His comments, made to an audience of bankers at a European Financial Forum conference in Dublin, reiterate the stance taken by Central Bank deputy governor Sharon Donnery last December followed a letter to the Central Bank, by Minister for State with special responsibility for financial services Michael D'Arcy.

That letter, first reported on by this newspaper, queried whether the regulator had adopted an "unhelpful attitude" and of running "unclear processes" that were hampering the State's efforts to attract post-Brexit financial services sector investment.

Mr Cross also argued the risks of an "arbitrage gap" breaking out between European financial regulators, had now been eliminated.
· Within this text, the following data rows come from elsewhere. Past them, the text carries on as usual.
(** * kubectl-ui: command execution and transcript core

    A shallow embedding of the Go back end of kubectl-ui (the runner, the
    input validation, the resource decoders, the command service and the
    transcript) followed by the properties its specification states.

    Go strings are byte strings and are modelled by [string]; Go's [int],
    [int64] and [time.Duration] are modelled by [Z] with the 64-bit
    wrap-around or saturation written where the code can reach it; [float64]
    is the kernel's binary64 [float]. *)

From Stdlib Require Import ZArith List String Ascii Bool Lia.
From Stdlib Require Import PrimFloat FloatOps SpecFloat Uint63.
From Stdlib Require Import DecimalString.
Import ListNotations.

Local Open Scope string_scope.
Local Open Scope list_scope.
Local Open Scope Z_scope.

(** String concatenation, Go's [+] on strings. *)
Infix "+++" := String.append (right associativity, at level 60).

Set Implicit Arguments.
Set Warnings "-register-all".

(** ** Go runtime helpers *)

Module Go.

(** A Go [error] value: [None] is [nil], [Some msg] carries [Error()]. *)
Definition error := option string.

(** A function result of the shape [(T, error)]. *)
Inductive result (A : Type) : Type :=
| Ok (a : A)
| Err (msg : string).
Arguments Ok {A} a.
Arguments Err {A} msg.

Definition min_int64 : Z := - 2 ^ 63.
Definition max_int64 : Z := 2 ^ 63 - 1.

(** Two's complement wrap-around of 64-bit [int] arithmetic. *)
Definition wrap64 (z : Z) : Z := (z + 2 ^ 63) mod 2 ^ 64 - 2 ^ 63.

(** Saturation, as [time.Time.Sub] does for its [Duration]. *)
Definition sat64 (z : Z) : Z := Z.max min_int64 (Z.min max_int64 z).

(** [len(s)]: the number of bytes. *)
Definition len (s : string) : Z := Z.of_nat (String.length s).

(** [strings.Join(elems, sep)]. *)
Fixpoint Join (elems : list string) (sep : string) : string :=
  match elems with
  | [] => ""
  | [x] => x
  | x :: rest => x +++ sep +++ Join rest sep
  end.

(** [fmt.Sprintf("%d", n)]: decimal digits, with a minus sign below zero. *)
Definition Sprintf_d (n : Z) : string := NilZero.string_of_int (Z.to_int n).

(** [strings.HasPrefix(s, p)]. *)
Definition HasPrefix (s p : string) : bool := String.prefix p s.

(** Byte value of a character. *)
Definition code (c : ascii) : Z := Z.of_N (N_of_ascii c).

Definition byte (z : Z) : ascii := ascii_of_N (Z.to_N (z mod 256)).

Definition between (lo hi : ascii) (c : ascii) : bool :=
  (code lo <=? code c) && (code c <=? code hi).

End Go.

Import Go.

(** ** View records and the result envelope (the package's model types) *)

Record Namespace := mkNamespace { Namespace_Name : string }.

Record Pod := mkPod {
  Pod_Name : string;
  Pod_Status : string;
  Pod_Ready : string;
  Pod_Restarts : Z;
  Pod_Age : string;
  Pod_Node : string;
  Pod_HasOwner : bool
}.

(** [ParsedData interface{}]: [PNil] is the absent payload. *)
Inductive Parsed : Type :=
| PNil
| PString (s : string)
| PContexts (names : list string)
| PNamespaces (l : list Namespace)
| PPods (l : list Pod).

Record CommandResult := mkResult {
  Command : string;
  Stdout : string;
  Stderr : string;
  ExitCode : Z;
  DurationMs : Z;
  ParsedData : Parsed
}.

(** ** Transcript buffer ([App.record], [GetTranscript], [ClearTranscript]) *)

Module Transcript.

Definition capacity : nat := 200.

(** [a.transcript = append(a.transcript, result)], then the slice
    [a.transcript[len-200:]] once the length exceeds 200. *)
Definition record (result : CommandResult) (transcript : list CommandResult)
  : list CommandResult :=
  let t := transcript ++ [result] in
  if (capacity <? List.length t)%nat then skipn (List.length t - capacity) t else t.

Definition ClearTranscript (transcript : list CommandResult) : list CommandResult :=
  firstn 0 transcript.

(** The buffer after recording the envelopes [rs] one after the other. *)
Definition record_all (rs : list CommandResult) (transcript : list CommandResult)
  : list CommandResult :=
  fold_left (fun t r => record r t) rs transcript.

End Transcript.

(** ** Regular expressions of the validators

    Both patterns of the source are anchored with [^] and [$] and Go's [$]
    (without the [m] flag) matches at the end of the text only, so
    [MatchString] holds exactly when the whole string is in the language of
    the pattern between the anchors.  Every class of the patterns is a set of
    ASCII ranges, which no byte of a multi-byte rune can match. *)

Module Regexp.

Inductive regexp : Type :=
| Void
| Eps
| Class (ranges : list (ascii * ascii))
| Cat (r1 r2 : regexp)
| Alt (r1 r2 : regexp)
| Star (r : regexp).

Definition Opt (r : regexp) : regexp := Alt r Eps.

Definition in_class (ranges : list (ascii * ascii)) (c : ascii) : bool :=
  existsb (fun p => between (fst p) (snd p) c) ranges.

Fixpoint nullable (r : regexp) : bool :=
  match r with
  | Void => false
  | Eps => true
  | Class _ => false
  | Cat r1 r2 => nullable r1 && nullable r2
  | Alt r1 r2 => nullable r1 || nullable r2
  | Star _ => true
  end.

Fixpoint deriv (c : ascii) (r : regexp) : regexp :=
  match r with
  | Void => Void
  | Eps => Void
  | Class ranges => if in_class ranges c then Eps else Void
  | Cat r1 r2 =>
      if nullable r1 then Alt (Cat (deriv c r1) r2) (deriv c r2)
      else Cat (deriv c r1) r2
  | Alt r1 r2 => Alt (deriv c r1) (deriv c r2)
  | Star r1 => Cat (deriv c r1) (Star r1)
  end.

Fixpoint MatchString (r : regexp) (s : string) : bool :=
  match s with
  | EmptyString => nullable r
  | String c s' => MatchString (deriv c r) s'
  end.

Definition lower_digit : list (ascii * ascii) := [("a", "z"); ("0", "9")]%char.

(** [^[a-z0-9]([-a-z0-9]*[a-z0-9])?$] *)
Definition dnsLabelRegex : regexp :=
  Cat (Class lower_digit)
      (Opt (Cat (Star (Class (("-", "-")%char :: lower_digit))) (Class lower_digit))).

Definition alnum : list (ascii * ascii) := [("A", "Z"); ("a", "z"); ("0", "9")]%char.

(** [^[A-Za-z0-9][A-Za-z0-9._:@/-]*$] *)
Definition safeContextRegex : regexp :=
  Cat (Class alnum)
      (Star (Class (alnum ++ [(".", "."); ("_", "_"); (":", ":"); ("@", "@");
                              ("/", "/"); ("-", "-")]%char))).

End Regexp.

(** ** Input validation and the context prefix (kubectl_runner.go) *)

Module Validate.
Import Regexp.

Definition validateNamespace (name : string) : error :=
  if len name =? 0 then Some "namespace is required"
  else if (253 <? len name) || negb (MatchString dnsLabelRegex name)
       then Some "invalid namespace name"
       else None.

Definition validatePodName (name : string) : error :=
  if len name =? 0 then Some "pod name is required"
  else if (253 <? len name) || negb (MatchString dnsLabelRegex name)
       then Some "invalid pod name"
       else None.

Definition validateContextName (name : string) : error :=
  if String.eqb name "" then None
  else if HasPrefix name "-" then Some "invalid context name"
  else if (253 <? len name) || negb (MatchString safeContextRegex name)
       then Some "invalid context name"
       else None.

Definition withContext (args : list string) (contextName : string)
  : result (list string) :=
  match validateContextName contextName with
  | Some msg => Err msg
  | None =>
      if String.eqb contextName "" then Ok args
      else Ok (["--context"; contextName] ++ args)
  end.

End Validate.

(** ** JSON text, as [encoding/json] reads it

    [json.Unmarshal] first runs its scanner over the whole input
    ([checkValid]) and only then decodes.  The scanner is a byte-by-byte
    state machine with a stack of open containers; [Json.step] is that
    machine, extended so that it also builds the value it has read.
    String values keep their raw text (between the quotes): the decoder
    unquotes it, [time.Time] reads it as it is. *)

Module Json.

Inductive json : Type :=
| JNull
| JBool (b : bool)
| JNumber (literal : string)
| JString (raw : string)
| JArray (elems : list json)
| JObject (members : list (string * json)).

(** [parseObjectKey] / [parseObjectValue] of the scanner's [parseState]. *)
Inductive ObjState := ObjKey | ObjValue.

(** An open container: the elements read so far, last first. *)
Inductive Frame : Type :=
| FArray (done : list json)
| FObject (done : list (string * json)) (key : option string) (ps : ObjState).

(** The scanner's step functions; token states carry the text read so
    far, last byte first. *)
Inductive Step : Type :=
| BeginValueOrEmpty
| BeginValue
| BeginStringOrEmpty
| BeginString
| EndValue
| InString (acc : list ascii)
| InStringEsc (acc : list ascii)
| InStringEscU (missing : nat) (acc : list ascii)
| Neg (acc : list ascii)
| St1 (acc : list ascii)
| St0 (acc : list ascii)
| Dot (acc : list ascii)
| Dot0 (acc : list ascii)
| StE (acc : list ascii)
| ESign (acc : list ascii)
| E0 (acc : list ascii)
| Lit (expect : list ascii) (v : json).

Record Scanner := mkScanner {
  sc_step : Step;
  sc_stack : list Frame;
  sc_top : option json
}.

Definition maxNestingDepth : Z := 10000.

(** The double quote. *)
Definition quote : ascii := "034"%char.

Definition isSpace (c : ascii) : bool :=
  (c =? " ")%char || (c =? "009")%char || (c =? "013")%char || (c =? "010")%char.

Definition isDigit (c : ascii) : bool := between "0" "9" c.

Definition isHex (c : ascii) : bool :=
  between "0" "9" c || between "a" "f" c || between "A" "F" c.

Definition text (acc : list ascii) : string := string_of_list_ascii (rev acc).
(** ** What every history of the collection keeps *)

Section Histories.
Context {payload : Type}.
Variable generate_password_hash : string -> string -> string.
Variable check_password_hash : string -> string -> bool.
Implicit Types (l : list (user_doc payload)) (u d : user_doc payload).
Implicit Types (email : string) (f : user_doc payload -> user_doc payload).

Local Abbreviation step := (step generate_password_hash).

(** A step leaves the collection alone, appends the document of
    [create_user] under a fresh email, or sends one update. *)
Lemma step_cases l l' :
  step l l' ->
  l' = l \/
  (exists utcnow salt inserted_id email name password google_id,
     first_match email l = None /\
     l' = l ++ [bson_document
                  (user_data generate_password_hash utcnow salt inserted_id
                     email name password google_id)]) \/
  (exists email f, sent_update f /\ l' = update_first email f l).
Proof.
  destruct 1 as [l l' utcnow salt inserted_id email name password google_id H
                | l l' utcnow email otp H
                | l l' utcnow email otp H
                | l l' utcnow email c H
                | l l' email profile_data H
                | l l' email reminder_data H
                | l l' email reminder_index H].
  - rewrite create_user_connected in H.
    destruct (first_match email l) eqn:E; simpl in H; injection H as <-;
      [left; reflexivity|].
    right; left. eexists _, _, _, _, _, _, _. split; [exact E|reflexivity].
  - rewrite set_otp_connected in H. injection H as <-.
    right; right. eexists _, _. split; [constructor|reflexivity].
  - rewrite verify_otp_connected in H.
    destruct (first_match email l) as [u|]; [|injection H as <-; auto].
    destruct (py_eq (doc_otp u) otp); [|injection H as <-; auto].
    destruct (doc_otp_expires u) as [e|]; [|injection H as <-; auto].
    destruct (utcnow <? e)%N; injection H as <-; [|auto].
    right; right. eexists _, _. split; [constructor|reflexivity].
  - rewrite add_consultation_connected in H. injection H as <-.
    right; right. eexists _, _. split; [constructor|reflexivity].
  - rewrite update_profile_connected in H. injection H as <-.
    right; right. eexists _, _. split; [constructor|reflexivity].
  - rewrite add_reminder_connected in H. injection H as <-.
    right; right. eexists _, _. split; [constructor|reflexivity].
  - rewrite delete_reminder_connected in H.
    destruct (first_match email l) as [u|]; [|injection H as <-; auto].
    destruct (doc_reminders u) as [rs|]; [|injection H as <-; auto].
    destruct (_ && _)%bool; injection H as <-; [|auto].
    right; right. eexists _, _. split; [constructor|reflexivity].
Qed.

Lemma sent_update_email f d : sent_update f -> doc_email (f d) = doc_email d.
Proof. destruct 1; reflexivity. Qed.

Lemma sent_update_kept f d : sent_update f -> kept d (f d).
Proof.
  destruct 1; repeat split; simpl; auto;
    try (intros cs ->; exists []; rewrite app_nil_r; reflexivity).
  intros cs ->. eexists. reflexivity.
Qed.

Lemma sent_update_well_formed f d :
  sent_update f -> well_formed d -> well_formed (f d).
Proof.
  intros Hf (Hp & (cs & Hcs & Hst) & Hg).
  destruct Hf; unfold well_formed, otp_paired, all_stamped in *; simpl.
  - split; [split; discriminate|]. split; [eauto|exact Hg].
  - split; [split; reflexivity|]. split; [eauto|auto].
  - split; [exact Hp|]. split; [|exact Hg].
    rewrite Hcs. simpl. eexists. split; [reflexivity|].
    apply Forall_app. split; [exact Hst|]. repeat constructor. eauto.
  - split; [exact Hp|]. split; [eauto|exact Hg].
  - split; [exact Hp|]. split; [eauto|exact Hg].
  - split; [exact Hp|]. split; [eauto|exact Hg].
Qed.

Lemma user_data_well_formed
    utcnow salt inserted_id email name password google_id :
  well_formed (bson_document
                 (user_data (payload := payload) generate_password_hash utcnow
                    salt inserted_id email name password google_id)).
Proof.
  split; [split; reflexivity|]. split.
  - exists []. split; [reflexivity|constructor].
  - simpl. intros ->. reflexivity.
Qed.

Lemma fmap_email_update_first email f l :
  (forall d, doc_email (f d) = doc_email d) ->
  doc_email <$> update_first email f l = doc_email <$> l.
Proof.
  intros Hf. induction l as [|d l IH]; csimpl; [reflexivity|].
  destruct (String.eqb (doc_email d) email); csimpl; [rewrite Hf|rewrite IH];
    reflexivity.
Qed.

Lemma first_match_None_not_elem_of email l :
  first_match email l = None -> email ∉ doc_email <$> l.
Proof.
  induction l as [|d l IH]; csimpl; [intros _; apply not_elem_of_nil|].
  destruct (String.eqb_spec (doc_email d) email) as [E|E]; [discriminate|].
  intros H. apply not_elem_of_cons. split; [congruence|auto].
Qed.

Lemma count_by_email_NoDup email l :
  NoDup (doc_email <$> l) -> count_by_email email l <= 1.
Proof.
  unfold count_by_email. induction l as [|d l IH]; csimpl; [lia|].
  rewrite NoDup_cons. intros [Hd Hl]. rewrite filter_cons.
  destruct (decide (doc_email d = email)) as [E|E]; [|auto].
  simpl. enough (filter (fun d => doc_email d = email) l = []) as ->
    by (simpl; lia).
  clear IH Hl. induction l as [|d' l IH]; [reflexivity|].
  csimpl in Hd. apply not_elem_of_cons in Hd as [Hne Hd].
  rewrite filter_cons_False by congruence. auto.
Qed.

(** X18. Whatever operations ran since the collection was empty, no two documents
    have the same email. *)
Theorem emails_unique l :
  rtc step [] l ->
  NoDup (doc_email <$> l) /\ forall email, count_by_email email l <= 1.
Proof.
  intros Hl.
  assert (Hnd : NoDup (doc_email <$> l)).
  { revert l Hl. apply (rtc_ind_r (fun l => NoDup (doc_email <$> l)));
      [constructor|intros l l' _ Hstep IH].
    destruct (step_cases _ _ Hstep)
      as [->|[(t & s & i & email & n & p & g & Hfresh & ->)
             |(email & f & Hf & ->)]].
    - exact IH.
    - rewrite fmap_app. csimpl. apply NoDup_app. split; [exact IH|]. split.
      + intros e He Hin. apply list_elem_of_singleton in Hin as ->.
        exact (first_match_None_not_elem_of _ _ Hfresh He).
      + apply NoDup_singleton.
    - rewrite fmap_email_update_first; [exact IH|].
      intros d. apply sent_update_email, Hf. }
  split; [exact Hnd|]. intros email. apply count_by_email_NoDup, Hnd.
Qed.

(** The induction behind the invariants of the documents. *)
Lemma steps_well_formed l : rtc step [] l -> Forall well_formed l.
Proof.
  revert l. apply (rtc_ind_r (Forall well_formed));
    [constructor|intros l l' _ Hstep IH].
  destruct (step_cases _ _ Hstep)
    as [->|[(t & s & i & email & n & p & g & Hfresh & ->)
           |(email & f & Hf & ->)]].
  - exact IH.
  - apply Forall_app. split; [exact IH|].
    constructor; [apply user_data_well_formed|constructor].
  - apply update_first_Forall; [|exact IH].
    intros d. apply sent_update_well_formed, Hf.
Qed.

(** X19. Whatever operations ran since the collection was empty, every document
    has its passcode and expiry null together or set together, a timestamp on
    each stored consultation, and is verified if its [google_id] is a
    non-empty string. *)
Theorem documents_well_formed l : rtc step [] l -> Forall well_formed l.
Proof. apply steps_well_formed. Qed.

Lemma kept_refl u : kept u u.
Proof.
  repeat split; auto. intros cs ->. exists []. rewrite app_nil_r. reflexivity.
Qed.

Lemma kept_trans u1 u2 u3 : kept u1 u2 -> kept u2 u3 -> kept u1 u3.
Proof.
  intros (A1 & A2 & A3 & A4 & A5 & A6 & A7 & A8)
         (B1 & B2 & B3 & B4 & B5 & B6 & B7 & B8).
  repeat split; try congruence; auto.
  intros cs Hcs. destruct (A8 cs Hcs) as [m Hm].
  destruct (B8 _ Hm) as [m' Hm']. exists (m ++ m').
  rewrite Hm', app_assoc. reflexivity.
Qed.

Lemma step_kept l l' email u :
  step l l' -> first_match email l = Some u ->
  exists u', first_match email l' = Some u' /\ kept u u'.
Proof.
  intros Hstep Hu.
  destruct (step_cases _ _ Hstep)
    as [->|[(t & s & i & email0 & n & p & g & Hfresh & ->)
           |(email0 & f & Hf & ->)]].
  - exists u. split; [exact Hu|apply kept_refl].
  - exists u. rewrite first_match_app, Hu. split; [reflexivity|apply kept_refl].
  - destruct (String.eqb_spec email email0) as [->|Hne].
    + exists (f u).
      rewrite first_match_update_first by (intros; apply sent_update_email, Hf).
      rewrite Hu. split; [reflexivity|apply sent_update_kept, Hf].
    + exists u.
      rewrite first_match_update_first_ne
        by (try (intros; apply sent_update_email, Hf); exact Hne).
      split; [exact Hu|apply kept_refl].
Qed.

Lemma step_length l l' : step l l' -> length l <= length l'.
Proof.
  intros Hstep.
  destruct (step_cases _ _ Hstep)
    as [->|[(t & s & i & email & n & p & g & Hfresh & ->)
           |(email & f & Hf & ->)]].
  - lia.
  - rewrite length_app. lia.
  - clear Hf Hstep. induction l as [|d l IH]; simpl; [lia|].
    destruct (String.eqb (doc_email d) email); simpl; lia.
Qed.

(** X20. No operation removes a document, changes its identifier, email, name,
    password hash, [google_id] or creation time, takes [verified] back, or
    drops or reorders consultations already stored: after any number of
    operations the document found under an email is still found, with all
    of that kept. *)
Theorem operations_keep l l' email u :
  rtc step l l' ->
  first_match email l = Some u ->
  length l <= length l' /\
  exists u', first_match email l' = Some u' /\ kept u u'.
Proof.
  intros Hsteps Hu. revert l' Hsteps.
  apply (rtc_ind_r (fun l' => length l <= length l' /\
           exists u', first_match email l' = Some u' /\ kept u u'));
    [|intros l' l'' _ Hstep IH].
  - split; [lia|]. exists u. split; [exact Hu|apply kept_refl].
  - destruct IH as (Hlen & u' & Hu' & Hk).
    destruct (step_kept _ _ _ _ Hstep Hu') as (u'' & Hu'' & Hk').
    split; [pose proof (step_length _ _ Hstep); lia|].
    exists u''. split; [exact Hu''|exact (kept_trans _ _ _ Hk Hk')].
Qed.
In the wake of the UK's vote to exit the bloc, Mr Cross said this "fragmentation" had been a chief concern of the Central Bank, as states raced to compete for post-Brexit relocations.

But he claimed the "arbitrage dynamic" has virtually disappeared and insisted firms are now "confident the approaches are pretty much the same wherever you go in Europe".

Earlier in the day the Central Bank's Governor Philip Lane said "attempts at regulatory arbitrage will not succeed".

At yesterday's event the president of US bank Morgan Stanley, Colm Kelleher, said it will take a "multi-centred" approach to where it will base staff in EU after Brexit, including basing staff in Frankfurt, Paris and Dublin.

While Ireland has drawn a string of international financial services firms, including Morgan Stanley, JPMorgan, Barclays and Legal & General looking to expand or establish operations in Dublin, other EU cities, like Frankfurt and Paris, are seen to have gained more from Brexit.

Governor Lane said he expects more financial firms to seek authorisation to operate in Ireland.

Despite this anticipated gain he stressed Brexit represented a "long-term" negative for the Irish economy.